GOAL OF THE EXERCISE:
Quote verbatim the span of lines that begins the listing below and closes with the line containing "rewrite (Hm eq_refl).".
********************
Lemma locatorLoop_run (m : nat) : ∀ (i : nat) x, x ∈ dom d → tree_anc d low x → (m = O → x = low) → score x - score low < 2 ^ (Z.of_nat (m + i) - 1) → (m + i ≤ 64)%nat →
  ∃ l, located low (Z.of_nat i) x l ∧ (length l ≤ m + 1)%nat ∧
    ∀ limit fuel step acc, (m < fuel)%nat → (step = 2 ^ Z.of_nat i ∨ x = low) → 0 ≤ limit < 2 ^ 32 → limit = 0 ∨ zlen acc < limit →
      locatorLoop fuel low (score low) limit x step acc s = (s, Ret (limited limit (acc ++ l))).
Proof using Hok Hroot Hs Hlow.
  assert (∀ limit fuel step acc, 0 ≤ limit < 2 ^ 32 → limit = 0 ∨ zlen acc < limit → (0 < fuel)%nat → locatorLoop fuel low (score low) limit low step acc s = (s, Ret (limited limit (acc ++ [low])))) as Hend.
  { intros limit [|fuel] step acc Hl Hacc Hf; [lia|]. rewrite locator_end. case_bool_decide; [done|]. rewrite take_ge; [done|]. rewrite length_app. unfold zlen in Hacc. simpl. lia. }
  induction m as [|m IH]; intros i x Hx Ha Hm Hd Hi.
  { rewrite (Hm eq_refl). exists [low]. split; [constructor|]. split; [simpl; lia|]. intros. apply Hend; [done|done|lia]. }
  destruct (decide (x = low)) as [->|Hne]; [exists [low]; split; [constructor|]; split; [simpl; lia|]; intros; apply Hend; [done|done|lia]|].
  pose proof (proj2 (score_anc root v Hok _ _ Ha) ltac:(congruence)) as Hlt. pose proof (ck_range _ _ Hok x Hx) as Hrange. pose proof (ck_range _ _ Hok low Hlow) as Hrange'.
  assert (0 < 2 ^ Z.of_nat i < 2 ^ 64) as Hstep by (split; [apply Z.pow_pos_nonneg; lia|apply Z.pow_lt_mono_r; lia]).
  destruct (lowest_run x (Z.max (score x - 2 ^ Z.of_nat i) (score low)) Hx ltac:(lia)) as (y & Hrun & Hy). pose proof Hy as (Hyx & Hyt & Hyall).
  assert (y ∈ dom d) as Hyd by (by eapply (tree_anc_dom _ _ (ck_tree _ _ Hok))).
  assert (tree_anc d low y) as Hly.
  { destruct (anc_decision d root (ck_tree _ _ Hok) low y Hlow Hyd) as [|Hn]; [done|]. exfalso. apply Hn. clear Hn. revert Ha Hyx Hyt. clear - Hok. intros Ha Hyx Hyt.
    induction Hyx as [x|x q y Hq Hrest IH]; [done|]. destruct (rtc_inv _ _ Ha) as [->|(q' & Hq' & Hrest')].
    - pose proof (proj1 (score_anc root v Hok _ _ Hrest)). pose proof (ck_score _ _ Hok _ _ Hq). lia.
    - rewrite Hq in Hq'. injection Hq' as <-. apply IH; [done|]. pose proof (ck_score _ _ Hok _ _ Hq). lia. }
  assert (m = O → y = low) as Hlast.
  { intros ->. apply (lowest_in_chain x low y Ha). replace (Z.max _ _) with (score low) in Hy; [done|]. replace (Z.of_nat (1 + i) - 1) with (Z.of_nat i) in Hd by lia. lia. }
  destruct (IH (Datatypes.S i) y Hyd Hly Hlast) as (l & Hloc & Hlen & Hloop); [replace (m + Datatypes.S i)%nat with (Datatypes.S m + i)%nat by lia; pose proof (proj1 (score_anc root v Hok _ _ Hyx)); lia|lia|].
  exists (x :: l). split; [econstructor; [done|exact Hy|]; by replace (Z.of_nat i + 1) with (Z.of_nat (Datatypes.S i)) by lia|]. split; [simpl; lia|].
  intros limit [|fuel] step acc Hf Hst Hlim Hacc; [lia|]. destruct Hst as [->|?]; [|done]. rewrite (locator_round fuel limit x (2 ^ Z.of_nat i) acc y Hx Hlt ltac:(lia) Hrun).
  pose proof (zlen_nonneg acc) as Hz. assert (zlen (acc ++ [x]) = zlen acc + 1) as Hzl by (rewrite zlen_app, zlen_cons, zlen_nil; lia).
  destruct ((0 <? limit) && _) eqn:Estop.
  { apply andb_true_iff in Estop as [E1%Z.ltb_lt E2%Z.eqb_eq]. unfold GoInt.uint32 in E2. rewrite GoInt.uwrap_id in E2 by (unfold GoInt.in_uint; lia). by rewrite limited_stop. }
  rewrite Hloop; [by rewrite <- (assoc_L (++))|lia| |done|].
  - destruct (decide (Z.of_nat i = 63)) as [E|E]; [right; apply Hlast; lia|left]. rewrite GoInt.uint64_id; [rewrite Nat2Z.inj_succ, Z.pow_succ_r by lia; lia|].
    assert (2 ^ Z.of_nat i ≤ 2 ^ 62) by (apply Z.pow_le_mono_r; lia). lia.
  - destruct (decide (limit = 0)) as [|Hl0]; [by left|right]. apply andb_false_iff in Estop as [E%Z.ltb_ge|E%Z.eqb_neq]; [lia|].
    unfold GoInt.uint32 in E. rewrite GoInt.uwrap_id in E by (unfold GoInt.in_uint; lia). lia.
Qed.

(** The loop does not end when the chain jumps over the blue score of the low hash. *)
Lemma locatorLoop_diverges high x fuel : ∀ cur step acc, high ∈ dom d → lowest high (score low) x → score low < score x → tree_anc d x cur → tree_anc d cur high → 0 ≤ step < 2 ^ 64 →
  locatorLoop fuel low (score low) 0 cur step acc s = (s, Crash OutOfFuel).
Proof using Hok Hroot Hs Hlow.
  induction fuel as [|fuel IH]; intros cur step acc Hh Hx Hlt Hxc Hch Hstep; [done|]. assert (cur ∈ dom d) as Hcd by (by eapply (tree_anc_dom _ _ (ck_tree _ _ Hok))).
  pose proof (proj1 (score_anc root v Hok _ _ Hxc)) as Hsc. pose proof (ck_range _ _ Hok cur Hcd). pose proof (ck_range _ _ Hok low Hlow).
  destruct (lowest_run cur (Z.max (score cur - step) (score low)) Hcd ltac:(lia)) as (y & Hrun & Hyc & Hyt & _).
  rewrite (locator_round fuel 0 cur step acc y Hcd ltac:(lia) Hstep Hrun). cbn [Z.ltb andb Z.compare]. assert (tree_anc d y high) as Hyh by (eapply tree_anc_trans; [exact Hyc|exact Hch]).
  apply IH; try done; [apply (proj2 (proj2 Hx)); [done|lia]|]. apply GoInt.uwrap_range. lia.
Qed.
End Walk.
End Locator.

(** ** Locators of the headers' selected chain *)
Section ChainLocator.
Context `{Libs} `{MuHash}.
Variable sm : syncManager.
Variable rangeHash : ∀ A, gmap hash A → list (hash * A).
Variable rangeIndex : ∀ A, gmap Z A → list (Z * A).
Hypothesis HrangeHash : enumerates rangeHash.
Hypothesis HrangeIndex : enumerates rangeIndex.
Variable chain : list hash.

(** The block with an index of the chain *)
Definition blockAt (i : Z) : hash := chain !!! Z.to_nat i.

(** From [j] down in steps that double as long as the index is above [i], and then [i] *)
Definition chainLocator (i j : Z) : list hash :=
  map (λ n, blockAt (j - (2 ^ Z.of_nat n - 1))) (seq 0 (Z.to_nat (Z.log2_up (j - i + 1)))) ++ [blockAt i].

Lemma block_at_total i h : block_at chain h i → blockAt i = h.
Proof using Type. intros [_ Hl]. by apply list_lookup_total_correct. Qed.
Lemma block_at_in i : 0 ≤ i < zlen chain → block_at chain (blockAt i) i.
Proof using Type. intros Hi. split; [lia|]. apply list_lookup_lookup_total_lt. unfold zlen in Hi. lia. Qed.

Lemma hash_at_run (s : syncState) i : held (sy_chain s) chain → 0 ≤ i < zlen chain →
  ∃ s', onChain (GetHashByIndex rangeIndex i) s = (s', Ret (blockAt i)) ∧ held (sy_chain s') chain ∧ sy_pruning s' = sy_pruning s.
Proof using HrangeIndex.
  intros Hh Hi. destruct (held_hash rangeIndex HrangeIndex _ chain i Hh) as (c & o & Hrun & Hc & Ho). exists (put_chain c s). unfold onChain. rewrite Hrun.
  destruct Ho as [(h & -> & Hat)|[_ Hno]]; [by rewrite (block_at_total _ _ Hat)|]. by destruct (Hno (blockAt i) (block_at_in i Hi)).
Qed.
Lemma indexOf_run (s : syncState) h : held (sy_chain s) chain →
  ∃ s' o, indexOf rangeHash h s = (s', o) ∧ held (sy_chain s') chain ∧ sy_pruning s' = sy_pruning s ∧
    ((∃ i, o = Ret i ∧ block_at chain h i) ∨ o = Fail ErrBlockNotInSelectedParentChain ∧ h ∉ chain).
Proof using HrangeHash.
  intros Hh. destruct (held_index rangeHash HrangeHash _ chain h Hh) as (c & o & Hrun & Hc & Ho). unfold indexOf, onChain. rewrite Hrun.
  destruct Ho as [(i & -> & Hat)|[-> Hno]]; (eexists _, _; split; [done|]); (split; [done|]; split; [done|]); [left; by exists i|right; split; [done|]]. intros [i Hi]%block_at_elem. by apply (Hno i).
Qed.

Lemma chainLocatorLoop_run i j (m : nat) : 0 ≤ i → j < zlen chain → zlen chain ≤ 2 ^ 64 → j - i + 1 ≤ 2 ^ Z.of_nat m → (∀ n, (n < m)%nat → 2 ^ Z.of_nat n < j - i + 1) →
  ∀ r n (s : syncState) acc fuel, (n + r = m)%nat → (r < fuel)%nat → held (sy_chain s) chain →
  ∃ s', chainLocatorLoop rangeIndex fuel i (j - (2 ^ Z.of_nat n - 1)) (GoInt.uint64 (2 ^ Z.of_nat n)) acc s = (s', Ret (acc ++ map (λ n, blockAt (j - (2 ^ Z.of_nat n - 1))) (seq n r))) ∧
    held (sy_chain s') chain ∧ sy_pruning s' = sy_pruning s.
Proof using HrangeIndex.
  intros Hi Hj Hlen Hm Hbelow r. assert (m ≤ 64)%nat as Hm64.
  { destruct (decide (m ≤ 64)%nat) as [|Hgt]; [done|]. specialize (Hbelow 64%nat ltac:(lia)). change (2 ^ Z.of_nat 64) with (2 ^ 64) in Hbelow. lia. }
  induction r as [|r IH]; intros n s acc fuel Hn Hf Hh; (destruct fuel as [|fuel]; [lia|]); cbn [chainLocatorLoop].
  { replace n with m by lia. destruct (Z.ltb_spec i (j - (2 ^ Z.of_nat m - 1))) as [?|_]; [lia|]. exists s. simpl. by rewrite app_nil_r. }
  pose proof (Hbelow n ltac:(lia)) as Hlt. assert (1 ≤ 2 ^ Z.of_nat n) as Hpos by (apply (Z.pow_le_mono_r 2 0); lia). assert (2 ^ Z.of_nat n ≤ 2 ^ 63) as H63 by (apply Z.pow_le_mono_r; lia).
  destruct (Z.ltb_spec i (j - (2 ^ Z.of_nat n - 1))) as [_|?]; [|lia]. destruct (hash_at_run s (j - (2 ^ Z.of_nat n - 1)) Hh ltac:(lia)) as (s1 & Hrun & Hh1 & Hp1). rewrite (bind_ret_l _ _ _ _ _ Hrun).
  rewrite (GoInt.uint64_id (2 ^ Z.of_nat n)) by lia. assert (2 ^ Z.of_nat (Datatypes.S n) = 2 * 2 ^ Z.of_nat n) as Hdouble by (rewrite Nat2Z.inj_succ, Z.pow_succ_r by lia; done).
  destruct (Z.ltb_spec (j - (2 ^ Z.of_nat n - 1)) (2 ^ Z.of_nat n)) as [Hstop|Hgo].
  - assert (r = 0%nat) as -> by (destruct r as [|r]; [done|]; pose proof (Hbelow (Datatypes.S n) ltac:(lia)); lia). exists s1. done.
  - rewrite (GoInt.uint64_id (_ - _)) by lia. replace (j - (2 ^ Z.of_nat n - 1) - 2 ^ Z.of_nat n) with (j - (2 ^ Z.of_nat (Datatypes.S n) - 1)) by lia.
    replace (2 ^ Z.of_nat n * 2) with (2 ^ Z.of_nat (Datatypes.S n)) by lia.
    destruct (IH (Datatypes.S n) s1 (acc ++ [blockAt (j - (2 ^ Z.of_nat n - 1))]) fuel ltac:(lia) ltac:(lia) Hh1) as (s2 & Hloop & Hh2 & Hp2).
    exists s2. split; [rewrite Hloop; by rewrite <- (assoc_L (++))|]. split; [done|congruence].
Qed.

(** The locator between two blocks of the chain *)
Lemma chainLocator_spec (s : syncState) low high i j : held (sy_chain s) chain → zlen chain ≤ 2 ^ 64 → block_at chain low i → block_at chain high j → i ≤ j →
  ∃ s', createHeadersSelectedChainBlockLocator sm rangeHash rangeIndex low high s = (s', Ret (chainLocator i j)) ∧ held (sy_chain s') chain ∧ sy_pruning s' = sy_pruning s.
Proof using HrangeHash HrangeIndex.
  intros Hh Hlen Hi Hj Hij. pose proof (held_nodup _ _ Hh) as Hnd. pose proof (block_at_bound _ _ _ Hi) as Bi. pose proof (block_at_bound _ _ _ Hj) as Bj.
  unfold createHeadersSelectedChainBlockLocator. destruct (bool_decide _ && bool_decide _) eqn:E.
  { apply andb_true_iff in E as [E1%bool_decide_eq_true E2%bool_decide_eq_true]. subst low high. pose proof (block_at_inj _ _ _ _ Hnd Hi Hj) as ->.
    exists s. unfold chainLocator. replace (j - j + 1) with 1 by lia. simpl. by rewrite (block_at_total _ _ Hi). }
  destruct (indexOf_run s low Hh) as (s1 & o & Hrun1 & Hh1 & Hp1 & [(i' & -> & Hi')|[_ Hno]]); [|destruct Hno; apply block_at_elem; by exists i].
  rewrite (block_at_inj _ _ _ _ Hnd Hi' Hi) in Hrun1. rewrite (bind_ret_l _ _ _ _ _ Hrun1).
  destruct (indexOf_run s1 high Hh1) as (s2 & o & Hrun2 & Hh2 & Hp2 & [(j' & -> & Hj')|[_ Hno]]); [|destruct Hno; apply block_at_elem; by exists j].
  rewrite (block_at_inj _ _ _ _ Hnd Hj' Hj) in Hrun2. rewrite (bind_ret_l _ _ _ _ _ Hrun2). destruct (Z.ltb_spec j i) as [?|_]; [lia|].
  set (m := Z.to_nat (Z.log2_up (j - i + 1))). pose proof (Z.log2_up_nonneg (j - i + 1)).
  assert (j - i + 1 ≤ 2 ^ Z.of_nat m ∧ ∀ n, (n < m)%nat → 2 ^ Z.of_nat n < j - i + 1) as [Hm Hbelow].
  { unfold m. rewrite Z2Nat.id by done. destruct (decide (1 < j - i + 1)) as [Hgt1|Hgt1].
    - destruct (Z.log2_up_spec (j - i + 1) Hgt1) as [L1 L2]. split; [done|]. intros n Hn. eapply Z.le_lt_trans, L1. apply Z.pow_le_mono_r; lia.
    - replace (j - i + 1) with 1 by lia. split; [done|]. intros n Hn. change (Z.to_nat (Z.log2_up 1)) with 0%nat in Hn. lia. }
  assert (m ≤ 64)%nat as Hm64.
  { destruct (decide (m ≤ 64)%nat) as [|Hgt]; [done|]. specialize (Hbelow 64%nat ltac:(lia)). change (2 ^ Z.of_nat 64) with (2 ^ 64) in Hbelow. lia. }
  destruct (chainLocatorLoop_run i j m ltac:(lia) ltac:(lia) Hlen Hm Hbelow m 0 s2 [] 66 ltac:(lia) ltac:(lia) Hh2) as (s3 & Hloop & Hh3 & Hp3).
  change (2 ^ Z.of_nat 0) with 1 in Hloop. change (GoInt.uint64 1) with 1 in Hloop. replace (j - (1 - 1)) with j in Hloop by lia. rewrite (bind_ret_l _ _ _ _ _ Hloop).
  exists s3. split; [|split; [done|congruence]]. unfold chainLocator. by rewrite (block_at_total _ _ Hi).
Qed.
********************
EXERCISE SOLUTION:
Lemma locatorLoop_run (m : nat) : ∀ (i : nat) x, x ∈ dom d → tree_anc d low x → (m = O → x = low) → score x - score low < 2 ^ (Z.of_nat (m + i) - 1) → (m + i ≤ 64)%nat →
  ∃ l, located low (Z.of_nat i) x l ∧ (length l ≤ m + 1)%nat ∧
    ∀ limit fuel step acc, (m < fuel)%nat → (step = 2 ^ Z.of_nat i ∨ x = low) → 0 ≤ limit < 2 ^ 32 → limit = 0 ∨ zlen acc < limit →
      locatorLoop fuel low (score low) limit x step acc s = (s, Ret (limited limit (acc ++ l))).
Proof using Hok Hroot Hs Hlow.
  assert (∀ limit fuel step acc, 0 ≤ limit < 2 ^ 32 → limit = 0 ∨ zlen acc < limit → (0 < fuel)%nat → locatorLoop fuel low (score low) limit low step acc s = (s, Ret (limited limit (acc ++ [low])))) as Hend.
  { intros limit [|fuel] step acc Hl Hacc Hf; [lia|]. rewrite locator_end. case_bool_decide; [done|]. rewrite take_ge; [done|]. rewrite length_app. unfold zlen in Hacc. simpl. lia. }
  induction m as [|m IH]; intros i x Hx Ha Hm Hd Hi.
  { rewrite (Hm eq_refl). exists [low]. split; [constructor|]. split; [simpl; lia|]. intros. apply Hend; [done|done|lia]. }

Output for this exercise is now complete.